Il programma nucleare iraniano
Risale ai tempi dello Scia' Mohammed Reza Pahlavi; e' stato sospeso a seguito del bombardamento
aereo israeliano sulla centrale di Osirak in Iraq, nel 1981 e poi ripreso.
L'Iran dispone di tecnologia nucleare da piu' di venti anni, grazie all'aiuto russo e pakistano e
indirettamente anche cinese e nord-coreano.
Nell'agosto del 2002, l'opposizione al regime, il "Movimento Armato dei Combattenti del Popolo"
(MEK), durante una conferenza a Washington, annunciava che l'Iran stava per completare la
costruzione di un sito per l'arricchimento dell'uranio in Natanz, dove nel 2003 sarebbero state messe
in funzione alcune decine di centrifughe; si sarebbe trattato di arricchimento di modesto livello da
utilizzare nel settore sanitario; a Natanz si sono aggiunti negli anni successivi gli altri siti "chiave"
del programma nucleare: Isfahan, Arak e da ultimo Fordow, vicino Qom.

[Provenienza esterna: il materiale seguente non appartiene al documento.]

(** Where a literal can start. *)
Lemma skip_to_spec ms p c text :
  is_chars text -> (forall x t, is_char x -> fold_case x <> c -> ~ matches false p (x :: t)) ->
  let '(text', t_ch) := skip_to WM_CASEFOLD ms c text in
  (forall r, star_ok ms p text' r -> star_ok ms p text r) /\ is_chars text' /\ (length text' <= length text)%nat /\
  (text' = [] /\ t_ch = 0 \/
   (exists x t, text' = x :: t /\ t_ch = fold_case x /\ t_ch = c) \/
   (ms = false /\ exists t, text' = 47 :: t /\ t_ch = 47)).
Proof.
  intros Htext Hlit. induction Htext as [|x text Hx Htext IH]; cbn [skip_to]; [split; [done|split; [done|split; [lia|by left]]]|].
  destruct (ms || negb (x =? 47)) eqn:Hms.
  - destruct (Z.eqb_spec (fold_case x) c) as [Heq|Hne].
    + split; [done|]. split; [by constructor|]. split; [lia|]. right. left. by exists x, text.
    + destruct (skip_to WM_CASEFOLD ms c text) as [text' t_ch]. destruct IH as (Hok & Hc & Hl & Hcase). split; [|split; [done|split; [cbn; lia|done]]].
      intros r Hr. apply star_ok_cons; [by apply Hlit| |by apply Hok]. intros ->. cbn in Hms. zb. done.
  - apply orb_false_iff in Hms as [-> H47]. zb. subst x. split; [done|]. split; [by constructor|]. split; [lia|]. right. right. split; [done|]. by exists text.
Qed.

Section star.
Context (rec : list Z -> list Z -> outcome wm) (ms : bool) (p : list Z).
Hypothesis Hp : is_chars p.
Hypothesis Hne : p <> [].
Hypothesis Hhead : head p <> Some 42.
Hypothesis Hslash : ms = false -> head p <> Some 47.
Hypothesis Hrec : forall text, is_chars text -> exists r, rec p text = Ret r /\ forall bos, res_ok bos p text r.

(** One try. *)
Lemma star_try text t_ch :
  is_chars text -> text <> [] -> t_ch = deref text \/ t_ch = fold_case (deref text) ->
  exists res,
    (matched ← rec p text;
     if negb (bool_decide (matched = NOMATCH)) && (negb ms || negb (bool_decide (matched = ABORT_TO_STARSTAR))) then
       Ret (inr matched)
     else if bool_decide (matched = NOMATCH) && negb ms && (t_ch =? 47) then Ret (inr ABORT_TO_STARSTAR)
     else text ← advance text; Ret (inl (text, deref text))) = Ret res /\
    match res with
    | inr r => star_ok ms p text r
    | inl (text', t_ch') => is_chars text' /\ (length text' < length text)%nat /\ t_ch' = deref text' /\
        forall r, star_ok ms p text' r -> star_ok ms p text r
    end.
Proof.
  intros Htext Hnil Ht. destruct text as [|x t]; [done|]. pose proof Htext as [Hx Ht']%Forall_cons. cbn [deref] in Ht.
  assert (t_ch = 47 <-> x = 47) as H47.
  { destruct Ht as [->| ->]; [done|]. unfold is_char in Hx. pose proof (fold_case_cases x ltac:(unfold is_byte; lia)). lia. }
  destruct (Hrec (x :: t) Htext) as (r & -> & Hr). run. destruct (Hr false) as (Hmatch & Habort & Hstar). clear Hr.
  assert (~ matches false p (x :: t) -> (ms = false -> x <> 47) -> exists res : list Z * Z + wm,
    Ret (inl (t, deref t)) = Ret res /\ match res with
    | inr r => star_ok ms p (x :: t) r
    | inl (text', t_ch') => is_chars text' /\ (length text' < length (x :: t))%nat /\ t_ch' = deref text' /\ forall r, star_ok ms p text' r -> star_ok ms p (x :: t) r
    end) as Hnext.
  { intros Hm Hms. exists (inl (t, deref t)). split; [done|]. split; [done|]. split; [cbn; lia|]. split; [done|]. intros r'. by apply star_ok_cons. }
  cbn [advance]. destruct r; cbn [bool_decide decide decide_rel wm_eq_dec negb andb orb].
  - rewrite orb_true_r. exists (inr MATCH). split; [done|]. assert (matches false p (x :: t)) as Hm by (by apply Hmatch).
    split; [|done]. split; [|done]. intros _. exists [], (x :: t). split; [done|]. split; [intros _; apply not_elem_of_nil|done].
  - assert (~ matches false p (x :: t)) as Hm by (intros Hm; by apply Hmatch in Hm). destruct ms; cbn [negb andb]; [by apply Hnext|].
    destruct (Z.eqb_spec t_ch 47) as [Heq|]; [|apply Hnext; [done|tauto]]. exists (inr ABORT_TO_STARSTAR). split; [done|].
    apply star_ok_stop; [|done]. right. exists t. f_equal. by apply H47.
  - rewrite orb_true_r. exists (inr ABORT_ALL). split; [done|]. split; [split; [done|]|split; [|done]].
    + intros (k & t' & Heq & _ & Hm). destruct (Habort eq_refl t'); [|done]. exists k. done.
    + intros _ k t' Heq. apply (Habort eq_refl). exists k. done.
  - rewrite orb_false_r. destruct (Hstar eq_refl) as [Hpn Hnear]. destruct ms; cbn [negb].
    + apply Hnext; [|done]. intros Hm. by apply Hmatch in Hm.
    + exists (inr ABORT_TO_STARSTAR). split; [done|]. assert (forall k t', x :: t = k ++ t' -> 47 ∉ k -> ~ matches false p t') as Hk.
      { intros k t' Heq Hk. apply Hnear. by exists k. }
      split; [split; [done|]|done]. intros (k & t' & Heq & Hk47 & Hm). by destruct (Hk k t' Heq (Hk47 eq_refl)).
Qed.
(* ===== verification/SpanHash.v ===== *)
(** diffcore-delta.c: how much of one file another one copies, counted by the hashes
    of their lines (or of 64 bytes).  The counts are kept in a hash table with
    linear probing, which is sorted at the end; two sorted tables are merged. *)
From stdpp Require Import gmap sorting.
From Stdlib Require Import Sorted.
From S2P Require Import Prelude StableSort.

(** * Model *)

Definition INITIAL_HASH_SIZE : Z := 9.
Definition INITIAL_FREE (sz_log2 : Z) : Z := Z.shiftl 1 sz_log2 * (sz_log2 - 3) / sz_log2.
Definition HASHBASE : Z := 107927.

Record spanhash := SpanHash { hashval : Z; cnt : Z }.
Record spanhash_top := SpanTop { alloc_log2 : Z; free : Z; data : list spanhash }.

(** A new table, zeroed. *)
Definition new_table (log2 free : Z) : spanhash_top := SpanTop log2 free (replicate (Z.to_nat (Z.shiftl 1 log2)) (SpanHash 0 0)).

(** [while (1)]: from one bucket to the next until one is [found]. *)
Definition probe_step (data : list spanhash) (lim : Z) (found : spanhash -> bool) (bucket : Z) : outcome (Z + Z) :=
  h ← rd data bucket;
  if found h then Ret (inr bucket)
  else let bucket := bucket + 1 in Ret (inl (if lim <=? bucket then 0 else bucket)).

Definition probe (data : list spanhash) (lim : Z) (found : spanhash -> bool) (bucket : Z) : outcome Z :=
  loop (S (Z.to_nat lim)) (probe_step data lim found) bucket.

(** The body of the loop over the old entries. *)
Definition rehash_step (orig : spanhash_top) (sz i : Z) (st : spanhash_top) : outcome spanhash_top :=
  o ← rd (data orig) i;
  if negb (tru (cnt o)) then Ret st else
  b ← probe (data st) sz (fun h => negb (tru (cnt h))) (Z.land (hashval o) (sz - 1));
  d ← wr (data st) b (SpanHash (hashval o) (cnt o));
  Ret (SpanTop (alloc_log2 st) (free st - 1) d).

Definition spanhash_rehash (orig : spanhash_top) : outcome spanhash_top :=
  let osz := Z.shiftl 1 (alloc_log2 orig) in
  let sz := Z.shiftl osz 1 in
  let log2 := alloc_log2 orig + 1 in
  for_n (Z.to_nat osz) 0 (rehash_step orig sz) (new_table log2 (INITIAL_FREE log2)).

Definition add_spanhash (top : spanhash_top) (hv n : Z) : outcome spanhash_top :=
  let lim := Z.shiftl 1 (alloc_log2 top) in
  b ← probe (data top) lim (fun h => negb (tru (cnt h)) || (hashval h =? hv)) (Z.land hv (lim - 1));
  h ← rd (data top) b;
  if negb (tru (cnt h)) then
    d ← wr (data top) b (SpanHash hv n);
    let top := SpanTop (alloc_log2 top) (free top - 1) d in
    if free top <? 0 then spanhash_rehash top else Ret top
  else
    d ← wr (data top) b (SpanHash (hashval h) (u32 (cnt h + n)));
    Ret (SpanTop (alloc_log2 top) (free top) d).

L'uranio in natura contiene "uranio combustibile" (uranio 235) nella percentuale dello 0,7%; il resto
e' costituito da uranio 238 "non combustibile": il numero definisce il peso atomico.
L'arricchimento e' il processo che, attraverso la centrifugazione, separa l'uranio dividendo l'uranio
combustibile dal non combustibile.
A Natanz il successivo controllo da parte dell'Agenzia Internazionale per l'Energia Atomica (AIEA)
non trovo' tracce di uranio "altamente arricchito"; da tener presente che l'uranio:
per l'utilizzazione nella centrali elettriche e' sottoposto ad un arricchimento del 3,5%;
per scopi sanitari, del 20%;
per scopi militari, almeno del 90%.
Si aggiunge che l'AIEA, per i controlli del settore, si avvale di ispettori i quali operano sulla base di
uno specifico "Trattato di Non Proliferazione" (TNP) e di un protocollo aggiuntivo sottoscritto da
parte dei Paesi aderenti ( il Trattato "aggiuntivo" consente di ispezionare anche i siti non riportati
nell'accordo per il Trattato).
Al riguardo, mentre Israele non ha firmato il TNP, l'Iran lo ha sottoscritto; i Paesi inadempienti, per
quanto si riferisce alla normativa TNP, sono proposti per le sanzioni che il "Consiglio di Sicurezza"
dell'ONU (15 membri) riceve dagli ispettori o dai Paesi firmatari, per l'approvazione.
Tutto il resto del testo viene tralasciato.